We also plot the ASD in displacement (figure [[fig:asd_displacement]]);

#+begin_src matlab :results none
  figure;
  hold on;
  plot(f, (sqrt(pxx1).*scaling)./(2*pi*f));
  plot(f, (sqrt(pxx2).*scaling)./(2*pi*f));
  hold off;
  set(gca, 'xscale', 'log'); set(gca, 'yscale', 'log');
  xlabel('Frequency [Hz]'); ylabel('ASD of the displacement $\left[\frac{m}{\sqrt{Hz}}\right]$')
  xlim([0.1, 500]);
#+end_src

#+NAME: fig:asd_displacement
#+HEADER: :tangle no :exports results :results value raw replace :noweb yes
#+begin_src matlab :var filepath="figs/asd_displacement.pdf" :var figsize="full-tall" :post pdf2svg(file=*this*, ext="png")
  <<plt-matlab>>
#+end_src

#+NAME: fig:asd_displacement
#+CAPTION: Amplitude Spectral Density of the Displacement
#+RESULTS: fig:asd_displacement
[[file:figs/asd_displacement.png]]

** Transfer function between the two geophones
We here compute the transfer function from one geophone to the other.
The result is shown on figure [[fig:tf_geophones]].

We also compute the coherence between the two signals (figure [[fig:coh_geophones]]).

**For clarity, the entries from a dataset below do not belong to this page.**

(* ===== verification/Client.v ===== *)
(** * client/: the session manager ([client.go])

    [Sessions] maps names to pointers, so the map and the heap of [SecurePeer]
    objects are kept apart: [CreateOffer] stores one object under two names and
    a handshake finished through one of them is visible through the other.
    [disk] is the content of [<id>.json]; [encoding/json] writes every session
    out by value and leaves [pendingDhRatchet] out ([reload]). *)
From S2P Require Import Prelude GoStd Sha256 External SecurePeer Session Engine.
#[local] Open Scope Z_scope.

Abbreviation loc := nat.

Record Client := mkClient {
  cl_Id : bytes;
  cl_IdentityPrivate : bytes;
  cl_IdentityPublic : bytes;
  cl_DilithiumPrivate : bytes;
  cl_DilithiumPublic : bytes;
  cl_Sessions : gmap bytes loc;
  cl_ephemeral : bool;
  cl_heap : gmap loc SecurePeer;
  cl_next : loc;                             (* every allocated location is below *)
  cl_disk : option (gmap bytes SecurePeer);  (* None: no file *)
}.

Definition set_Sessions (m : gmap bytes loc) (c : Client) : Client :=
  mkClient (cl_Id c) (cl_IdentityPrivate c) (cl_IdentityPublic c) (cl_DilithiumPrivate c) (cl_DilithiumPublic c)
    m (cl_ephemeral c) (cl_heap c) (cl_next c) (cl_disk c).

Definition set_heap (h : gmap loc SecurePeer) (n : loc) (c : Client) : Client :=
  mkClient (cl_Id c) (cl_IdentityPrivate c) (cl_IdentityPublic c) (cl_DilithiumPrivate c) (cl_DilithiumPublic c)
    (cl_Sessions c) (cl_ephemeral c) h n (cl_disk c).

Definition set_disk (d : option (gmap bytes SecurePeer)) (c : Client) : Client :=
  mkClient (cl_Id c) (cl_IdentityPrivate c) (cl_IdentityPublic c) (cl_DilithiumPrivate c) (cl_DilithiumPublic c)
    (cl_Sessions c) (cl_ephemeral c) (cl_heap c) (cl_next c) d.

(** [c.Sessions[name]], followed through the pointer. *)
Definition session (c : Client) (name : bytes) : option SecurePeer :=
  l ← cl_Sessions c !! name; cl_heap c !! l.

(** [&crypto.SecurePeer{...}] and a method that mutates an object in place. *)
Definition alloc (sp : SecurePeer) (c : Client) : Client * loc :=
  (set_heap (<[cl_next c := sp]> (cl_heap c)) (S (cl_next c)) c, cl_next c).

Definition store (l : loc) (sp : SecurePeer) (c : Client) : Client :=
  set_heap (<[l := sp]> (cl_heap c)) (cl_next c) c.

(** The JSON form of the session map. *)
Definition snapshot (c : Client) : gmap bytes SecurePeer :=
  omap (fun l => reload <$> cl_heap c !! l) (cl_Sessions c).

(** [io] is false when marshalling or writing fails: the error is only printed. *)
Definition SaveClient (io : bool) (c : Client) : Client :=
  if cl_ephemeral c then c
  else if io then set_disk (Some (snapshot c)) c else c.

(** Reading the file back: one object per name. *)
Fixpoint loadSessions (l : list (bytes * SecurePeer)) (c : Client) : Client :=
  match l with
  | [] => c
  | (name, sp) :: l =>
      let c := loadSessions l c in
      let '(c, p) := alloc sp c in
      set_Sessions (<[name := p]> (cl_Sessions c)) c
  end.

Definition LoadClient (c : Client) : option Client :=
  d ← cl_disk c;
  Some (loadSessions (map_to_list d)
    (mkClient (cl_Id c) (cl_IdentityPrivate c) (cl_IdentityPublic c) (cl_DilithiumPrivate c)
       (cl_DilithiumPublic c) ∅ false ∅ O (cl_disk c))).

Inductive client_err :=
| ClEngine (e : eng_err)
| ClPeek (e : eng_err)
| ClNoPending (peer : bytes)
| ClNoSession (peer : bytes)
| ClEncrypt (e : enc_err)
| ClFrame (e : frame_err)
| ClDecrypt (e : dec_err).

Definition pendingKey : bytes := str "pending".
Definition pendingFor (peer : bytes) : bytes := str "pending_" ++ peer.

Section Client.
Context `{N : Nanopack} `{P : Prims} `{J : LegacyJSON}.

(** The caller hands over its session map together with the objects it points to. *)
Definition NewClientFromKeys (id privEd pubEd dilPriv dilPub : bytes)
    (sessions : gmap bytes loc) (heap : gmap loc SecurePeer) (next : loc) : Client :=
  mkClient id privEd pubEd dilPriv dilPub sessions true heap next None.

(** [rEd] stands for the generated Ed25519 private key, [rDil] for the bytes
    [GenerateDilithiumKeyPair] draws. *)
Definition NewClient (io : bool) (rEd rDil : bytes) : Client :=
  let pubEd := ed25519_public rEd in
  let '(dilPriv, dilPub) := dil_keygen rDil in
  SaveClient io (mkClient (DerivePeerID pubEd dilPub) rEd pubEd dilPriv dilPub ∅ false ∅ O None).

Definition Client_CreateOffer (io : bool) (r : PeerRand) (oid : bytes) (c : Client) (peerId : bytes)
  : Client * res client_err bytes :=
  match CreateOffer r oid (cl_Id c) (cl_IdentityPrivate c) (cl_IdentityPublic c)
          (cl_DilithiumPrivate c) (cl_DilithiumPublic c) peerId with
  | Panic => (c, Panic)
  | Err e => (c, Err (ClEngine e))
  | Ok (peer, offer) =>
      let '(c, p) := alloc peer c in
      let c := if bool_decide (peerId = []) then c
               else set_Sessions (<[pendingFor peerId := p]> (cl_Sessions c)) c in
      let c := set_Sessions (<[pendingKey := p]> (cl_Sessions c)) c in
      (SaveClient io c, Ok offer)
  end.

Definition Client_AcceptOffer (io : bool) (r : PeerRand) (rEncaps : bytes) (c : Client) (offerBytes : bytes)
  : Client * res client_err bytes :=
  match AcceptOffer r rEncaps (cl_Id c) (cl_IdentityPrivate c) (cl_IdentityPublic c)
          (cl_DilithiumPrivate c) (cl_DilithiumPublic c) (session c) offerBytes with
  | Panic => (c, Panic)
  | Err e => (c, Err (ClEngine e))
  | Ok (senderID, peer, answer) =>
      let '(c, p) := alloc peer c in
      let c := set_Sessions (<[senderID := p]> (cl_Sessions c)) c in
      (SaveClient io c, Ok answer)
  end.

(** The pending object for an answer from [hdr]: its own slot, else the shared one. *)
Definition pendingLoc (c : Client) (hdr : bytes) : option loc :=
  match cl_Sessions c !! pendingFor hdr with
  | Some p => Some p
  | None => cl_Sessions c !! pendingKey
  end.

Definition Client_FinishHandshake (io : bool) (c : Client) (answerBytes : bytes)
  : Client * res client_err bytes :=
  match PeekAnswerSenderID answerBytes with
  | Panic => (c, Panic)
  | Err e => (c, Err (ClPeek e))
  | Ok hdr =>
      match pendingLoc c hdr with
      | None => (c, Err (ClNoPending hdr))
      | Some p =>
          match cl_heap c !! p with
          | None => (c, Panic)
          | Some peer =>
              let '(peer, r) := FinishHandshake (cl_Id c) peer answerBytes in
              let c := store p peer c in
              match r with
              | Panic => (c, Panic)
              | Err e => (c, Err (ClEngine e))
              | Ok peerID =>
                  let c := set_Sessions (delete pendingKey (cl_Sessions c)) c in
                  let c := set_Sessions (delete (pendingFor peerID) (cl_Sessions c)) c in
                  let c := set_Sessions (<[peerID := p]> (cl_Sessions c)) c in
                  (SaveClient io c, Ok peerID)
              end
          end
      end
  end.

Definition Client_Encrypt (io : bool) (rnd : bytes) (c : Client) (peerID message : bytes)
  : Client * res client_err bytes :=
  match cl_Sessions c !! peerID with
  | None => (c, Err (ClNoSession peerID))
  | Some p =>
      match cl_heap c !! p with
      | None => (c, Panic)
      | Some sp =>
          let '(sp, r) := Encrypt rnd sp (cl_Id c) message in
          let c := store p sp c in
          match r with
          | Panic => (c, Panic)
          | Err e => (c, Err (ClEncrypt e))
          | Ok ciphertext => (SaveClient io c, Ok ciphertext)
          end
      end
  end.

(** The session an incoming frame selects. *)
Definition sessionFor (c : Client) (claimed : bytes) : option loc :=
  match cl_Sessions c !! claimed with
  | Some p => Some p
  | None => pendingLoc c claimed
  end.

Definition Client_Decrypt (io : bool) (c : Client) (payload : bytes)
  : Client * res client_err (bytes * bytes) :=
  match SenderIDFromFrame payload with
  | Panic => (c, Panic)
  | Err e => (c, Err (ClFrame e))
  | Ok claimed =>
      match sessionFor c claimed with
      | None => (c, Err (ClNoSession claimed))
      | Some p =>
          match cl_heap c !! p with
          | None => (c, Panic)
          | Some sp =>
              let '(sp, r) := Decrypt sp payload in
              let c := store p sp c in
              match r with
              | Panic => (c, Panic)
              | Err e => (c, Err (ClDecrypt e))
              | Ok m => (SaveClient io c, Ok m)
              end
          end
      end
  end.

(** ** Any sequence of operations *)
Inductive op :=
| OpCreateOffer (r : PeerRand) (oid peerId : bytes)
| OpAcceptOffer (r : PeerRand) (rEncaps offerBytes : bytes)
| OpFinishHandshake (answerBytes : bytes)
| OpEncrypt (rnd peerID message : bytes)
| OpDecrypt (payload : bytes)
| OpReload.

Definition perform (io : bool) (o : op) (c : Client) : Client :=
  match o with
  | OpCreateOffer r oid peerId => (Client_CreateOffer io r oid c peerId).1
  | OpAcceptOffer r e offer => (Client_AcceptOffer io r e c offer).1
  | OpFinishHandshake a => (Client_FinishHandshake io c a).1
  | OpEncrypt rnd peer m => (Client_Encrypt io rnd c peer m).1
  | OpDecrypt w => (Client_Decrypt io c w).1
  | OpReload => default c (LoadClient c)
  end.

Definition performAll (ops : list (bool * op)) (c : Client) : Client :=
  fold_left (fun c o => perform o.1 o.2 c) ops c.

End Client.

#+begin_src matlab :results none
  [T12, ~] = tfestimate(x1, x2, win, [], [], Fs);
#+end_src

#+begin_src matlab :results none :exports none
  figure;
  ax1 = subplot(2, 1, 1);
  plot(f, abs(T12));
  set(gca, 'xscale', 'log'); set(gca, 'yscale', 'log');
  set(gca, 'XTickLabel',[]);
  ylabel('Magnitude');

  ax2 = subplot(2, 1, 2);
  plot(f, mod(180+180/pi*phase(T12), 360)-180);
  set(gca, 'xscale', 'log');
  ylim([-180, 180]);
  yticks([-180, -90, 0, 90, 180]);
  xlabel('Frequency [Hz]'); ylabel('Phase [deg]');

  linkaxes([ax1,ax2],'x');
  xlim([0.1, 500]);
#+end_src

#+NAME: fig:tf_geophones
#+HEADER: :tangle no :exports results :results value raw replace :noweb yes
#+begin_src matlab :var filepath="figs/tf_geophones.pdf" :var figsize="full-tall" :post pdf2svg(file=*this*, ext="png")
  <<plt-matlab>>
#+end_src

#+NAME: fig:tf_geophones
#+CAPTION: Estimated transfer function between the two geophones
#+RESULTS: fig:tf_geophones
[[file:figs/tf_geophones.png]]

#+begin_src matlab :results none
  [coh12, ~] = mscohere(x1, x2, win, [], [], Fs);
#+end_src

#+begin_src matlab :results none :exports none
  figure;
  plot(f, coh12);
  set(gca, 'xscale', 'log');
  xlabel('Frequency [Hz]'); ylabel('Coherence');
  ylim([0,1]); xlim([0.1, 500]);
#+end_src

#+NAME: fig:coh_geophones
#+HEADER: :tangle no :exports results :results value raw replace :noweb yes
#+begin_src matlab :var filepath="figs/coh_geophones.pdf" :var figsize="wide-normal" :post pdf2svg(file=*this*, ext="png")
  <<plt-matlab>>
#+end_src

#+NAME: fig:coh_geophones
#+CAPTION: Cohererence between the signals of the two geophones
#+RESULTS: fig:coh_geophones
[[file:figs/coh_geophones.png]]

** Estimation of the sensor noise
The technique to estimate the sensor noise is taken from cite:barzilai98_techn_measur_noise_sensor_presen.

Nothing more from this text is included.